Melk - Kollapriel. Marmorsteinbruch. Lizardit, Calcit, Grossular

Diesen Steinbruch, welcher am nördlichen Abhang des Hiesberges bei Melk gelegen ist, rechterhand ein wenig abseits neben der nach St. Leonhard am Forst führenden Straße, habe ich erst vor kurzen von der Westautobahn aus "entdeckt". Es handelt sich um einen uralten, schon vor hundert Jahren eingestellten und völlig verwachsenen Abbau, der erst kürzlich (2026) für die Gewinnung von Wegbaumaterial aktiviert wurde.

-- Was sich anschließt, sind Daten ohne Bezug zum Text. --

(* ===== verification/EngineMemory.v ===== *)
(** From the memory left for the KV cache to progress: the configuration of
    src/vllm/v1/core/kv_cache_utils.py, the pool it gives, and the runs of the
    scheduler over this pool. *)
From Stdlib Require Import ZArith Lia Ascii String QArith Qcanon.
From stdpp Require Import numbers gmap strings list.
From S2P Require Import Prelude FreeQueue Request BlockHash BlockPool KVSpec KVConfig SingleType Coordinator KVCacheManager KVBacking KVStart Capacity EncoderCache RequestQueue SchedState Scheduler SchedulerUpdate Lifecycle SchedTerm LifecycleOps Progress EngineRuns Liveness SchedProps EngineProps.

Open Scope Z_scope.

(** ** The pool of a configuration *)

Lemma managers_specs groups dcp ms n :
  mapM_res (fun ig => get_manager_for_kv_cache_spec (kv_cache_spec ig.2) ig.1 dcp)
    (zip (Z.of_nat <$> seq n (length groups)) groups) = Ok ms ->
  Forall2 (fun g m => mgr_spec m = kv_cache_spec g /\ spec_manager_map (kv_cache_spec g) = Some (mgr_class m)) groups ms.
Proof.
  revert n ms. induction groups as [|g groups IH]; intros n ms E; [cbn in E; injection E as <-; constructor|].
  cbn [length seq fmap list_fmap zip zip_with mapM_res fst snd] in E. inv_ok. constructor; [|by eapply IH].
  unfold get_manager_for_kv_cache_spec in E0. by inv_ok.
Qed.

(** What a full-attention model leaves of the pool. *)
Lemma start_room bs maxlen kc caching eagle log events use_int dcp k :
  kvm_init kc maxlen caching eagle log events use_int dcp = Ok k -> Forall (fun g => is_full (kv_cache_spec g) = true) (kv_cache_groups kc) ->
  room_of bs maxlen k = num_blocks kc - 1 - zlen (kv_cache_groups kc) * cdiv maxlen bs.
Proof.
  intros E Hfull. unfold kvm_init in E. apply bind_Ok in E as (b & _ & E). apply bind_Ok in E as (c & Ec & E). injection E as <-.
  unfold get_kv_cache_coordinator in Ec. apply bind_Ok in Ec as (P & EP & Ec). apply bind_Ok in Ec as (ms & Ems & Ec).
  apply bind_Ok in Ec as (kind & _ & Ec). injection Ec as <-. apply managers_specs in Ems.
  unfold pool_init in EP. apply bind_Ok in EP as ([] & _ & EP). apply bind_Ok in EP as ([null q] & _ & EP). injection EP as <-.
  unfold room_of. cbn. f_equal. clear -Ems Hfull. induction Ems as [|g m groups ms [Hs Hc] HF IH]; [done|].
  apply Forall_cons in Hfull as [Hg Hfull]. unfold zsum in *. cbn. rewrite IH, zlen_cons by done.
  assert (Hx : slot_tokens m maxlen 0 = maxlen); [|rewrite Hx; lia].
  unfold slot_tokens, is_cross. rewrite Hs. destruct (kv_cache_spec g); try done. cbn in Hc. by injection Hc as <-.
Qed.

(** What one request needs in a full-attention model. *)
Lemma full_memory c p groups n : decode_context_parallel_size c = 1 ->
  Forall (fun g => is_full (kv_cache_spec g) = true /\ page_size_bytes (kv_cache_spec g) = Ok p) groups ->
  (forall bs, Forall (fun g => spec_block_size (kv_cache_spec g) = bs) groups ->
   total_max_memory c (kv_cache_spec <$> groups) = Ok n -> n = zlen groups * cdiv (sc_max_model_len c) bs * p).
Proof.
  intros Hd Hg bs. revert n. induction Hg as [|g groups [Hf Hp] Hg IH]; intros n Hbs E; [cbn in E; by injection E as <-|].
  apply Forall_cons in Hbs as [Hb Hbs]. rewrite fmap_cons, total_cons in E. apply bind_Ok in E as (m & Em & E). apply bind_Ok in E as (t & Et & E).
  injection E as <-. rewrite (IH t Hbs Et), zlen_cons. destruct (kv_cache_spec g); try done. cbn in *. simplify_eq.
  unfold full_max_memory. rewrite Hd. cbn. lia.
Qed.

(** C8: From memory to progress. For a full-attention model with equal pages and
    groups of equal size, configured by [get_kv_cache_config] with the hybrid
    manager enabled, without context parallelism and without an override of the
    number of blocks, from a memory with one page per tensor to spare beyond
    what the memory check asks for (the null block takes it), and an engine as
    in C6 (plain configuration, chunked prefill, plain text requests, no
    connector): in every state its runs reach without retained finished requests
    and with work to do, the next [schedule] returns and schedules a token. *)
Theorem configured_engine_progress {C G : Type} `{!KVConnector C, !StructuredOutput G, !NoGrammarNoAdvance G} (cfg : SchedConfig)
  (fs : string -> option Qc) (bh : option hasher) (bs : Z) (caching : bool) `{!BlockHasher bh bs caching}
  (cs : CacheSetup) (d : spec_dict) (available_memory m p : Z) (kc : KVCacheConfig)
  (eagle use_int : bool) (k : KVCacheManager) (fd : option (list (Z * gset string)))
  (e : EncoderCacheManager) (g : G) (outs : list SchedulerOutput) (s : Scheduler C G) (now ts : Qc) :
  plain_config cfg -> 0 < max_num_scheduled_tokens cfg -> 0 < max_num_running_reqs cfg -> chunked_prefill_enabled cfg = true -> 0 < bs ->
  (* the memory *)
  NoDup d.*1 -> d ≠ [] -> Forall (spec_wf (cs_spec cs)) d.*2 -> num_gpu_blocks_override cs = None ->
  disable_hybrid_kv_cache_manager cs = false -> decode_context_parallel_size (cs_spec cs) = 1 ->
  sc_max_model_len (cs_spec cs) = max_model_len cfg ->
  Forall (fun s => page_size_bytes s = Ok p) d.*2 -> total_max_memory (cs_spec cs) d.*2 = Ok m ->
  get_kv_cache_config cs d available_memory = Ok kc ->
  Forall (fun g => zlen (layer_names g) = zlen (kv_cache_tensors kc)) (kv_cache_groups kc) ->
  m + p * zlen (kv_cache_tensors kc) <= available_memory ->
  Forall (fun g => is_full (kv_cache_spec g) = true) (kv_cache_groups kc) ->
  (* the engine *)
  kvm_init kc (max_model_len cfg) caching eagle (log_stats cfg) false use_int 1 = Ok k ->
  Forall (fun g => lookup_supported (kv_cache_spec g) 1 eagle /\ hit_block_size (kv_cache_spec g) 1 = bs) (kv_cache_groups kc) ->
  zlen (kv_cache_groups kc) <= 2 ^ 32 ->
  engine_run cfg fs bh bs caching (sched_start ∅ (create_request_queue (policy cfg)) fd e k None g) outs s ->
  all_live s -> has_work s ->
  exists out meta ev s', schedule cfg now ts s = Ok (out, meta, ev, s') /\ 0 < so_total_num_scheduled_tokens out.
Proof.
  intros Hcfg Htok Hreqs Hch Hbs Hnd Hne Hwf Ho Hh Hdcp Hlen Hpage Em E Hpad Hspare Hfull Hk Hgr Hmany HR Hlive Hw.
  eapply run_progress; try done. rewrite (start_room _ _ _ _ _ _ _ _ _ _ Hk Hfull).
  destruct (config_capacity cs d available_memory kc 1 m Hnd Hne Hwf Ho Hh E Hpad Em) as (q & n & Hq & H0 & Hn & Hroom).
  assert (q = p) as ->.
  { destruct d as [|x d]; [done|]. apply Forall_cons in Hpage as [Hx _]. rewrite (Hq x.2) in Hx by (by left). by injection Hx. }
  specialize (Hroom ltac:(lia)). destruct (config_layout _ _ _ _ Hnd Hne E) as (_ & HL & _).
  assert (Hgp : Forall (fun g => is_full (kv_cache_spec g) = true /\ page_size_bytes (kv_cache_spec g) = Ok p) (kv_cache_groups kc)).
  { apply Forall_forall. intros gr Hin. split; [by eapply Forall_forall in Hfull|]. rewrite Forall_forall in Hpad. specialize (Hpad gr Hin).
    destruct (layer_names gr) as [|x l] eqn:El.
    { exfalso. pose proof (cl_tensors _ _ HL) as Hc. destruct (kv_cache_tensors kc); [|done]. destruct d; [done|]. by apply Permutation_nil in Hc. }
    destruct (cl_specs _ _ HL gr x Hin ltac:(rewrite El; by left)) as (sp & Hsp & _ & <- & _). apply Hq. by eapply spec_of_in. }
  assert (Hgb : Forall (fun g => spec_block_size (kv_cache_spec g) = bs) (kv_cache_groups kc)) by (eapply Forall_impl; [exact Hgr|]; by intros ? [_ ?]).
  rewrite (full_memory _ _ _ _ Hdcp Hgp bs Hgb Hn) in Hroom. rewrite Hlen in Hroom. nia.
Qed.

Definition memory_layers : spec_dict := [("layers.0"%string, FullAttentionSpec 2 demo_attn None None)].
Definition memory_setup (maxlen : Z) : CacheSetup := mkCacheSetup (mkSpecConfig maxlen 8 1 0) None false.
Definition memory_kv (n : Z) : KVCacheConfig :=
  mkConfig n [mkTensor (8192 * n) ["layers.0"%string]] [mkGroup ["layers.0"%string] (FullAttentionSpec 2 demo_attn None None)].

Lemma memory_layers_wf maxlen : Forall (spec_wf (cs_spec (memory_setup maxlen))) memory_layers.*2.
Proof. repeat constructor; cbn; try lia; try done; by eexists. Qed.

Lemma configured_engine_progress_witness :
  get_kv_cache_config (memory_setup 64) memory_layers (33 * 8192) = Ok (memory_kv 33) /\
  exists s out meta ev s',
    (k ← kvm_init (memory_kv 33) 64 true false false false false 1;
     put_request engine_cfg 0 (engine_request "a" [1; 2; 3; 4; 5]) (engine_start k)) = Ok s /\
    schedule engine_cfg 0%Qc 0%Qc s = Ok (out, meta, ev, s') /\ 0 < so_total_num_scheduled_tokens out.
Proof.
  assert (Ec : get_kv_cache_config (memory_setup 64) memory_layers (33 * 8192) = Ok (memory_kv 33)) by (vm_compute; reflexivity).
  split; [exact Ec|]. destruct (kvm_init (memory_kv 33) 64 true false false false false 1) as [k|] eqn:Ek; [|by vm_compute in Ek].
  destruct (engine_add_state k) as (s & E & Hreg & Hstore & Hrun & Hq). cbn [mbind result_bind]. exists s.
  destruct (configured_engine_progress engine_cfg (fun _ => None) (Some engine_hasher) 2 true (memory_setup 64) memory_layers (33 * 8192) (32 * 8192) 8192
    (memory_kv 33) false false k None (enc_init 0) ∅ [] s 0%Qc 0%Qc engine_cfg_plain) as (out & meta & ev & s' & Es & Hpos).
  all: try (cbn; lia). all: try reflexivity. all: try (repeat constructor; fail). all: try (cbn; repeat constructor; fail).
  - apply (bool_decide_unpack (NoDup memory_layers.*1)). vm_compute. exact I.
  - discriminate.
  - apply memory_layers_wf.
  - exact Ek.
  - by vm_compute.
  - apply engine_add_run. exact E.
  - intros rid o r Ho Hr. rewrite Hreg in Ho. rewrite Hstore in Hr. apply lookup_insert_Some in Ho as [[_ <-]|[_ Ho]]; [|by rewrite lookup_empty in Ho].
    rewrite lookup_insert_eq in Hr. by injection Hr as <-.
  - unfold has_work. rewrite Hrun. exact Hq.
  - exists out, meta, ev, s'. split_and!; [exact E|exact Es|exact Hpos].
Defined.

(** ** One block short *)

(** The engine of [engine_cfg] for sequences of at most four tokens. *)
Definition starved_cfg : SchedConfig :=
  mkSchedConfig FCFS 4 8 4 0 true false 0 false false 0 None 0 0 2 1 false false false (Q2Qc 2).

(** A request of three tokens arrives at an engine with [n] blocks. *)
Definition starved_start (n : Z) : result (Scheduler Empty_set (gset string)) :=
  k ← kvm_init (memory_kv n) 4 false false false false false 1;
  put_request starved_cfg 0 (demo_text "a" [1; 2; 3]) (sched_start ∅ (create_request_queue FCFS) None (enc_init 0) k None ∅).

(** The memory check is one block short: an engine with exactly the memory that the
    check asks for accepts a request that it can never schedule.
    With blocks of two tokens and sequences of at most four, two pages pass the
    check, but one of the two blocks is the null block: a request of three
    tokens stays in the waiting queue, and each step schedules nothing and
    leaves the scheduler in the very same state. *)
Example exact_fit_starves :
  get_kv_cache_config (memory_setup 4) memory_layers (2 * 8192) = Ok (memory_kv 2) /\
  exists s out, starved_start 2 = Ok s /\ queue_objs (waiting s) = [0%nat] /\
    run_step starved_cfg 0%Qc s = Ok (out, s) /\ so_total_num_scheduled_tokens out = 0.
Proof.
  split; [vm_compute; reflexivity|]. eexists _, _. split; [vm_compute; reflexivity|]. split; [vm_compute; reflexivity|].
  split; [vm_compute; reflexivity|]. reflexivity.
Qed.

Schön zu sehen die Wechsellagerung von hellen steilgeschichteten Marmor und braunen Schiefergneis des Moldaunublikums. Im linken Abbauteil verläuft im Marmor eine Kluft mit großen spätigen Calcitkristallaggregaten, zum Teil mit einer grünen chloritischen Substanz verkittet. Bemerkenswert ist das Auftreten von knallgelben, schwefelfarbigen Lizardit (ein Mineral der Serpentingruppe) - das schönste Stück habe ich mitten am Zufahrtsweg gefunden, aber auch unter der Calcitkluft lag ein Block mit diesem Mineral herum. Weiters konnte ich an einer Stelle, wo offensichtlich schon ein anderer Mineraliensammler ein paar kleinere Stücke liegengelassen hat, die Granatvarietät Grossular in Mikrokristallen feststellen. Am Zufahrtsweg unterhalb vom Steinbruch fällt an einer bergseitigen Stelle merkwürdig rötlich gefärbte Erde auf, in welcher auch ein paar Jaspisbrocken stecken, wie man sie sonst an einigen Stellen im Waldviertel und Dunkelsteinerwald über Serpentin findet.